The Hard Problem of ConsciousnessThe Hard Problem of Consciousness is the problem of how conscious beings can arise our of “non-conscious” matter – or said alternatively, how individuals can and do have an experience of “innerness” or “sentience.” I explore this problem from the perspective of attempting to answer what structures are necessary for consciousness to exist. Lastly, I attempt to show how self-organizing processes from physical and chemical scales inevitably lead to increasing degrees of sentience and consciousness and why this is the case.
Expressionism in philosophyExpressionism is the perspective that for every existing thing, its existence is an expression of something greater than its manifest existence. For example – in organisms, the phenotype is the expressed developmental manifestation of the genotype. Consciousness too is an expressive structure – each conscious element is supposed to be expressing some subconscious or unconscious process which makes it possible. Another expressive structure is belief-experience – beliefs are often the latent “underlying expressed” which conditions and interprets our experience. It thus has been said that there is nothing we can experience which is inconsistent with our beliefs about ourselves, others, and the world. The problem of expression is an attempt to properly think this relationship between what is, what is latent, and what is manifest.

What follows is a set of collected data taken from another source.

(** * Epilogue visitor fusion tree (sm90_visitor_tma_warpspecialized.hpp)

    A shallow embedding of the composite visitor nodes of
    [cutlass::epilogue::fusion]: the host-side API of [Sm90VisitorImplBase]
    (generic variadic form and the 1/2/3/4-operand specializations), the
    runtime queries of [Sm90VisitorImpl], the callback bundles, and the
    [visit] callbacks of the tree, split-tree and topological visitors.
    Two smaller developments follow: the problem sizes and operand blocks of
    the grouped GEMM example, and the alignment assertion of
    [as_position_independent_swizzle_tensor]. *)

From Stdlib Require Import PeanoNat NArith ZArith List Bool Lia.
Import ListNotations.

Local Open Scope N_scope.

(** ** Machine data *)

(** [size_t] is a 64-bit unsigned integer: arithmetic wraps modulo [2^64]. *)
Definition size_t := N.
Definition size_modulus : N := 2 ^ 64.
Definition wrap (x : N) : size_t := x mod size_modulus.
Definition size_add (a b : size_t) : size_t := wrap (a + b).

(** [uint8_t*] is a byte address; [p + n] is taken in the 64-bit address
    space. *)
Definition ptr := N.
Definition nullptr : ptr := 0.
Definition ptr_add (p : ptr) (n : size_t) : ptr := wrap (p + n).

(** Modelled from the spec: [round_nearest] lives in cutlass/fast_math.h, which
    is not among the sources at hand.  It rounds a size up to the next
    multiple of the alignment, [((dividend + divisor - 1) / divisor) * divisor],
    evaluated in [size_t]. *)
Definition round_nearest (dividend : size_t) (divisor : N) : size_t :=
  wrap (wrap (dividend + divisor - 1) / divisor * divisor).

(** Modelled from the spec: [cutlass::Status] is declared in cutlass/cutlass.h,
    which is not among the sources at hand.  The visitor only compares a
    status with [kSuccess]; the remaining enumerators are kept as a numbered
    family. *)
Inductive Status : Type :=
| kSuccess
| kError (code : N).
(** * Vacancy search adapters: HeadHunter (hh.ru) and SuperJob

    A shallow embedding of [src/api/HhAPI.py] and [src/api/SuperJobAPI.py]:
    the two adapters ([HhAPI], [SuperJobAPI]) and their controllers
    ([ControllerHH], [ControllerSuperJob]).

    The Python code is dynamically typed and works on decoded JSON, so the
    embedding works on a type [pyval] of Python values, with the exceptions
    the built-in operations raise made explicit in a [result] type.  Code
    that talks to the network runs in a monad [M] that reads the outside
    world and logs every request and every line printed. *)

From Stdlib Require Import ZArith List String Ascii Bool Lia.
From Stdlib Require Import Floats.SpecFloat DecimalString.
Import ListNotations.
Local Open Scope string_scope.
Local Open Scope Z_scope.

Set Implicit Arguments.

(** ** Python values *)

(** IEEE 754 binary64, the Python [float]. *)
Definition float64 : Type := spec_float.

Definition prec64 : Z := 53.
Definition emax64 : Z := 1024.

(** The values a decoded JSON document is made of.  A [str] is held as its
    UTF-8 encoding; a [dict] as the list of its items in insertion order,
    where a lookup takes the first item with the key. *)
#[warnings="-register-all"]
Inductive pyval : Type :=
| PNone
| PBool (b : bool)
| PInt (z : Z)
| PFloat (f : float64)
| PStr (s : string)
| PList (l : list pyval)
| PDict (d : list (string * pyval)).

(** The exceptions of the embedded code.  [RequestException] stands for
    [requests.exceptions.RequestException] and all of its subclasses
    (connection errors, timeouts, ...); [PyException] is a plain
    [Exception(msg)], which is not a [RequestException]. *)
Inductive exn : Type :=
| TypeError
| AttributeError
| KeyError (k : string)
| ValueError
| OverflowError
| RequestException
| PyException (msg : string).

Inductive result (A : Type) : Type :=
| Ok (a : A)
| Raise (e : exn).
Arguments Ok {A} a.
Arguments Raise {A} e.

Definition rbind {A B} (r : result A) (k : A -> result B) : result B :=
  match r with
  | Ok a => k a
  | Raise e => Raise e
  end.

Declare Scope result_scope.
Delimit Scope result_scope with result.
Notation "x <- r ;; k" := (rbind r (fun x => k))
  (at level 100, r at next level, right associativity) : result_scope.
Notation "' p <- r ;; k" := (rbind r (fun p => k))
  (at level 100, p pattern, r at next level, right associativity)
  : result_scope.
(** * Genre-trend pipeline of [analyze_trend.py]: a shallow embedding

    The program is a chain of pandas operations.  Every pandas operation
    the source calls is embedded as a function over a small table model,
    and the source functions that carry the pipeline
    ([only_genres_for_top_n], [analyze_trend], [normalize], [drop_if],
    [plot_trend] with its nested [not_minimum_requirement]) are composed
    from them in the order the source chains them.

    Modelling decisions, fixed once here:
    - a numeric cell is a float64 idealised as an exact rational, plus the
      three special values [PInf], [NInf], [NaN]; rounding and the sign of
      zero are not modelled.  Finite results are kept in lowest terms
      ([Qred]) so that concrete tables compare with [=];
    - a data frame is row oriented: the column labels, and for every row
      its [Year], its [Season] and the numeric cells in column order.
      [Year] and [Season] are the two key columns of the source; after a
      [groupby] they are the row index.  Non-numeric columns other than
      [Season] are left out: the group-wise sum discards them and they are
      all listed in [basic_headers];
    - pandas semantics are those of the 1.0 series, current when the
      program was written: [groupby] over a categorical key with the
      default [observed=False] re-indexes an aggregation to the product of
      the key levels and fills the unobserved combinations with NaN (which
      is what the source's [dropna()] then removes), [groupby] skips rows
      whose key is NaN, [nlargest] ignores NaN scores;
    - [basic_headers] is imported from a module outside this file and is a
      parameter of the model. *)

From Stdlib Require Import String ZArith QArith Qreduction List Bool Lia
  Sorted Permutation PeanoNat Setoid Morphisms OrderedTypeEx.
Import ListNotations.

Open Scope string_scope.
Open Scope list_scope.
Open Scope Z_scope.

Set Implicit Arguments.

(** ** Exceptions and the result of a fallible call *)

Inductive exn : Type :=
| KeyError (label : string)
| IndexError
| ValueError.

Inductive result (A : Type) : Type :=
| Ok (a : A)
| Raise (e : exn).

Arguments Ok {A} a.
Arguments Raise {A} e.

Definition bind {A B : Type} (m : result A) (k : A -> result B) : result B :=
  match m with
  | Ok a => k a
  | Raise e => Raise e
  end.

Notation "x <- m ;; k" := (bind m (fun x => k))
  (at level 61, m at next level, right associativity).

Definition fmap {A B : Type} (f : A -> B) (m : result A) : result B :=
  x <- m ;; Ok (f x).

(** [mapM f l] runs [f] on the elements from left to right and stops at the
    first exception. *)
Fixpoint mapM {A B : Type} (f : A -> result B) (l : list A) : result (list B) :=
  match l with
  | [] => Ok []
  | a :: t => b <- f a ;; bs <- mapM f t ;; Ok (b :: bs)
  end.

(** ** Numeric cells *)

Module Num.

Inductive value : Type :=
| Fin (q : Q)
| PInf
| NInf
| NaN.

Definition of_Z (z : Z) : value := Fin (inject_Z z).

Definition isna (v : value) : bool :=
  match v with NaN => true | _ => false end.

Definition notna (v : value) : bool := negb (isna v).

Definition Qlt_bool (a b : Q) : bool := negb (Qle_bool b a).

(** IEEE addition on the idealised values. *)
Definition add (a b : value) : value :=
  match a, b with
  | NaN, _ | _, NaN => NaN
  | PInf, NInf | NInf, PInf => NaN
  | PInf, _ | _, PInf => PInf
  | NInf, _ | _, NInf => NInf
  | Fin x, Fin y => Fin (Qred (x + y))
  end.

(** IEEE division: [x / 0] is an infinity of the sign of [x], [0 / 0] and
    [inf / inf] are NaN, a finite value over an infinity is [0]. *)
Definition div (a b : value) : value :=
  match a, b with
  | NaN, _ | _, NaN => NaN
  | Fin x, Fin y =>
      if Qeq_bool y 0 then
        if Qeq_bool x 0 then NaN
        else if Qlt_bool 0 x then PInf else NInf
      else Fin (Qred (x / y))
  | Fin _, (PInf | NInf) => Fin 0
  | (PInf | NInf), (PInf | NInf) => NaN
  | PInf, Fin y => if Qlt_bool y 0 then NInf else PInf
  | NInf, Fin y => if Qlt_bool y 0 then PInf else NInf
  end.

(** [a <= b] as floats compare: false as soon as one side is NaN. *)
Definition leb (a b : value) : bool :=
  match a, b with
  | NaN, _ | _, NaN => false
  | NInf, _ => true
  | _, PInf => true
  | PInf, _ => false
  | _, NInf => false
  | Fin x, Fin y => Qle_bool x y
  end.

Definition ltb (a b : value) : bool :=
  match a, b with
  | NaN, _ | _, NaN => false
  | _, _ => negb (leb b a)
  end.

(** Numeric equality of two cells, NaN matching NaN (the comparison used
    to say that two tables hold the same numbers). *)
Definition equiv (a b : value) : Prop :=
  match a, b with
  | Fin x, Fin y => x == y
  | PInf, PInf | NInf, NInf | NaN, NaN => True
  | _, _ => False
  end.

(** [Series.sum()] / [DataFrame.sum()] with the default [skipna=True] and
    [min_count=0]: NaN entries are left out, the empty sum is [0]. *)
Definition sum (l : list value) : value :=
  fold_right add (Fin 0) (filter notna l).

End Num.

Import Num.

(** ** Sorting helpers

    [sort_uniq] is what pandas calls the sorted unique values of a key
    (the levels of a grouping, the result of [Index.difference]);
    [sort_desc] is a stable descending sort by a numeric key. *)

Section SortUniq.
Variable A : Type.
Variable lt_b eq_b : A -> A -> bool.

Fixpoint insert_uniq (x : A) (l : list A) : list A :=
  match l with
  | [] => [x]
  | y :: t =>
      if lt_b x y then x :: l
      else if eq_b x y then l
      else y :: insert_uniq x t
  end.

Definition sort_uniq (l : list A) : list A := fold_right insert_uniq [] l.
End SortUniq.

Section SortDesc.
Variable A : Type.
Variable key : A -> value.

(** [x] goes before the first element that is not larger than it, so
    equal keys keep the order they had. *)
Fixpoint insert_desc (x : A) (l : list A) : list A :=
  match l with
  | [] => [x]
  | y :: t => if Num.leb (key y) (key x) then x :: l else y :: insert_desc x t
  end.

Definition sort_desc (l : list A) : list A := fold_right insert_desc [] l.
End SortDesc.

(** ** The table model *)

Inductive season : Type := winter | spring | summer | fall.

(** The category codes of
    [pd.Categorical(_, ["winter", "spring", "summer", "fall"])]. *)
Definition season_code (s : season) : Z :=
  match s with winter => 0 | spring => 1 | summer => 2 | fall => 3 end.

Definition categories : list season := [winter; spring; summer; fall].

Definition season_eqb (a b : season) : bool := season_code a =? season_code b.

(** A value outside the categories becomes NaN ([None]). *)
Definition Categorical (s : string) : option season :=
  if String.eqb s "winter" then Some winter
  else if String.eqb s "spring" then Some spring
  else if String.eqb s "summer" then Some summer
  else if String.eqb s "fall" then Some fall
  else None.

Record row (T : Type) : Type := mkRow {
  Year : Z;
  Season : T;
  cells : list value
}.

Record frame (T : Type) : Type := mkFrame {
  columns : list string;
  rows : list (row T)
}.
Lemma scan_exp_le s t r : scan_exp s = Some (t, r) -> (length r <= length s)%nat.
Proof.
  destruct s as [|c s]; simpl; [by intros [= _ <-]|].
  destruct (_ || _); [|by intros [= _ <-]].
  set (p := match expect "+" s with Some _ => _ | None => _ end).
  assert (Hp : (length p.2 <= length s)%nat).
  { subst p. destruct (expect "+" s) eqn:E1; [apply expect_lt in E1; simpl; lia|].
    destruct (expect "-" s) eqn:E2; [apply expect_lt in E2|]; simpl; lia. }
  destruct p as [sg s'']. simpl in Hp. destruct (scan_digits s'') as [u r'] eqn:E.
  apply scan_digits_le in E. case_goal; [|done]. intros [= _ <-]. lia.
Qed.

Lemma parse_number_lt s v r : parse_number s = Some (v, r) -> (length r < length s)%nat.
Proof.
  unfold parse_number.
  set (p := match expect "-" s with Some _ => _ | None => _ end).
  assert (Hp : (length p.2 <= length s)%nat).
  { subst p. destruct (expect "-" s) eqn:E; [apply expect_lt in E|]; simpl; lia. }
  destruct p as [neg s1]. simpl in Hp. destruct (scan_digits s1) as [u s2] eqn:E.
  apply scan_digits_le in E. destruct (valid_int u) eqn:Hu; [|done].
  assert (Hne : nonempty u = true) by (by destruct u). rewrite Hne in E.
  destruct (scan_frac s2) as [[fr s3]|] eqn:E2; [|done]. apply scan_frac_le in E2.
  destruct (scan_exp s3) as [[ex s4]|] eqn:E3; [|done]. apply scan_exp_le in E3.
  case_goal; intros [= _ <-]; lia.
Qed.

Lemma strip_lt p s r : strip p s = Some r -> (length r + length p = length s)%nat.
Proof.
  revert s. induction p as [|a p IH]; intros s; simpl; [intros [= ->]; lia|].
  destruct s as [|b s]; [done|]. case_goal; [|done]. intros H%IH. simpl. lia.
Qed.
Lemma parse_int_print z rest :
  num_stop rest = true -> parse_int_text (print_int z ++ rest) = Some z.
Proof.
  intros Hs. pose proof (parse_print_int z rest Hs) as H.
  pose proof (skip_ws_print (JNum z) rest eq_refl) as Hw. simpl in Hw.
  unfold parse_int_text. rewrite Hw. unfold parse_number in H.
  assert (Hp : expect "-" (print_int z ++ rest) = None -> expect "+" (print_int z ++ rest) = None).
  { unfold print_int. destruct (Z.to_int z) as [u|u] eqn:E; [|done]. intros _.
    destruct (digits_head u) as (c & t & -> & Hc).
    - destruct z; simpl in E; simplify_eq; [done|apply valid_int_pos].
    - by destruct c as [[] [] [] [] [] [] [] []]. }
  destruct (expect "-" _) as [r|]; [|rewrite Hp by done];
    destruct (scan_digits _) as [u s2]; destruct (valid_int u) eqn:Hu; try done;
    (assert (nonempty u = true) as -> by (by destruct u));
    destruct (scan_frac s2) as [[fr s3]|]; try done;
    destruct (scan_exp s3) as [[ex s4]|]; try done;
    destruct (fr ++ ex); try done; by simplify_eq.
Qed.

Lemma parseInt_string_of_Z z : parseInt (string_of_Z z) = Some z.
Proof.
  unfold parseInt, string_of_Z. rewrite list_ascii_of_string_of_list_ascii.
  rewrite <- (parse_int_print z [] eq_refl) at 1. by rewrite app_nil_r.
Qed.

Lemma string_of_Z_nonempty z : String.eqb (string_of_Z z) "" = false.
Proof.
  apply String.eqb_neq. intros E. pose proof (parseInt_string_of_Z z) as H.
  by rewrite E in H.
Qed.

(** The check accepts exactly the versions between the two bounds. *)
Lemma protocol_window r local lo cur :
  parseInt (proto_min local) = Some lo -> parseInt (proto_current local) = Some cur ->
  is_ok (assertProtocolCompatible (Some (string_of_Z r)) local) = true <-> (lo <= r <= cur)%Z.
Proof.
  intros Hlo Hcur. unfold assertProtocolCompatible.
  rewrite string_of_Z_nonempty, parseInt_string_of_Z, Hlo, Hcur. simpl.
  destruct (Z.ltb_spec r lo); simpl; [split; [done|lia]|].
  destruct (Z.ltb_spec cur r); simpl; (split; [done || lia|done || lia]).
Qed.

(** ** Identifiers (utils/id.ts, constants.ts) *)
Definition PREFIX_SESSION : string := "ses_".
Definition PREFIX_MESSAGE : string := "msg_".
Definition PREFIX_RUN : string := "run_".
Definition PREFIX_TOOL_CALL : string := "tc_".
Definition PREFIX_AGENT : string := "agt_".

Definition prefixedId (prefix nanoid : string) : string := prefix +:+ nanoid.

Fixpoint before_underscore (s : string) : option string :=
  match s with
  | EmptyString => None
  | String c s =>
      if Ascii.eqb c "_" then Some ""%string
      else match before_underscore s with Some p => Some (String c p) | None => None end
  end.

(** [parsePrefix]: up to and including the first underscore. *)
Definition parsePrefix (id : string) : option string :=
  match before_underscore id with Some p => Some (p +:+ "_") | None => None end.

(** ** Time to live (utils/time.ts) *)
Definition clampTtl (ttl min max : Z) : Z := Z.max min (Z.min max ttl).

(** ** The runner's wire envelope (types/runner-protocol.ts) *)
Definition RUNNER_PROTOCOL_VERSION : string := "1".
Definition RUNNER_MAX_INPUT_BYTES : nat := 256 * 1024.
Definition RUNNER_MAX_OUTPUT_BYTES : nat := 1024 * 1024.

Record RunnerRequestContext := {
  rc_sessionId : string; rc_agentId : string; rc_runId : string; rc_callId : string;
  rc_userId : option string; rc_metadata : jsval }.

Record RunnerRequest := {
  rr_idempotencyKey : string; rr_input : jsval; rr_context : RunnerRequestContext }.

Definition request_json (r : RunnerRequest) : json :=
  obj_literal [
    ("version", Some (JStr RUNNER_PROTOCOL_VERSION));
    ("idempotencyKey", Some (JStr (rr_idempotencyKey r)));
    ("input", rr_input r);
    ("context", Some (obj_literal [
       ("sessionId", Some (JStr (rc_sessionId (rr_context r))));
       ("agentId", Some (JStr (rc_agentId (rr_context r))));
       ("runId", Some (JStr (rc_runId (rr_context r))));
       ("callId", Some (JStr (rc_callId (rr_context r))));
       ("userId", JStr <$> rc_userId (rr_context r));
       ("metadata", rc_metadata (rr_context r))]))].

(** A member that may be absent, and is a string when it is there. *)
Definition opt_str_ok (k : string) (v : json) : bool :=
  match field k v with None | Some (JStr _) => true | _ => false end.

Definition opt_obj_ok (k : string) (v : json) : bool :=
  match field k v with None | Some (JObj _) => true | _ => false end.

Definition RunnerRequestContextSchema (v : json) : option RunnerRequestContext :=
  guard_opt (only_keys ["sessionId"; "agentId"; "runId"; "callId"; "userId"; "metadata"] v
             && opt_str_ok "userId" v && opt_obj_ok "metadata" v)
    (s ← str_field "sessionId" v; a ← str_field "agentId" v; r ← str_field "runId" v;
     c ← str_field "callId" v;
     guard_opt (starts_with PREFIX_SESSION s && starts_with PREFIX_AGENT a
                && starts_with PREFIX_RUN r && starts_with PREFIX_TOOL_CALL c)
       (Some {| rc_sessionId := s; rc_agentId := a; rc_runId := r; rc_callId := c;
                rc_userId := str_field "userId" v; rc_metadata := field "metadata" v |})).

Definition RunnerRequestSchema (v : json) : option RunnerRequest :=
  guard_opt (only_keys ["version"; "idempotencyKey"; "input"; "context"] v
             && bool_decide (str_field "version" v = Some RUNNER_PROTOCOL_VERSION))
    (k ← str_field "idempotencyKey" v; c ← field "context" v; c ← RunnerRequestContextSchema c;
     guard_opt (negb (String.eqb k ""))
       (Some {| rr_idempotencyKey := k; rr_input := field "input" v; rr_context := c |})).

(** The successful answer: [result] is [z.unknown()], which a missing member
    satisfies. *)
Definition RunnerSuccessResponseSchema (v : json) : option jsval :=
  guard_opt (only_keys ["version"; "result"] v
             && bool_decide (str_field "version" v = Some RUNNER_PROTOCOL_VERSION))
    (Some (field "result" v)).

(** The error answer: the error's message. *)
Definition RunnerErrorResponseSchema (v : json) : option (string * string) :=
  guard_opt (only_keys ["version"; "error"] v
             && bool_decide (str_field "version" v = Some RUNNER_PROTOCOL_VERSION))
    (e ← field "error" v; c ← str_field "code" e; m ← str_field "message" e; Some (c, m)).

Lemma request_schema_json r :
  starts_with PREFIX_SESSION (rc_sessionId (rr_context r)) = true ->
  starts_with PREFIX_AGENT (rc_agentId (rr_context r)) = true ->
  starts_with PREFIX_RUN (rc_runId (rr_context r)) = true ->
  starts_with PREFIX_TOOL_CALL (rc_callId (rr_context r)) = true ->
  rr_idempotencyKey r <> "" -> opt_obj_ok "metadata" (obj_literal [("metadata", rc_metadata (rr_context r))]) = true ->
  RunnerRequestSchema (request_json r) = Some r.
Proof.
  destruct r as [k i [s a r c u m]]; simpl. intros Hs Ha Hr Hc Hk Hm.
  unfold RunnerRequestSchema, request_json.
  destruct i, u, m as [[]|]; try discriminate Hm; cbn -[starts_with];
    unfold RunnerRequestContextSchema; cbn -[starts_with]; rewrite Hs, Ha, Hr, Hc; cbn;
    by rewrite (proj2 (String.eqb_neq k "") Hk).
Qed.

There is always an implicit image of expression implied by any concept. The expressive paradigm has massive implications for epistemology, metaphysics, and ethics. If everything actual is considered an expression of something non-actualized, then thinking what is latent becomes more important than thinking what is actual, and concepts which are hinged to the actual are inherently limited and limiting. This is why Deleuze calls the world an “egg.” It is also why I agree with the idea that actualism (and its realism) “is nothing more than a socially validated form of pessimism.”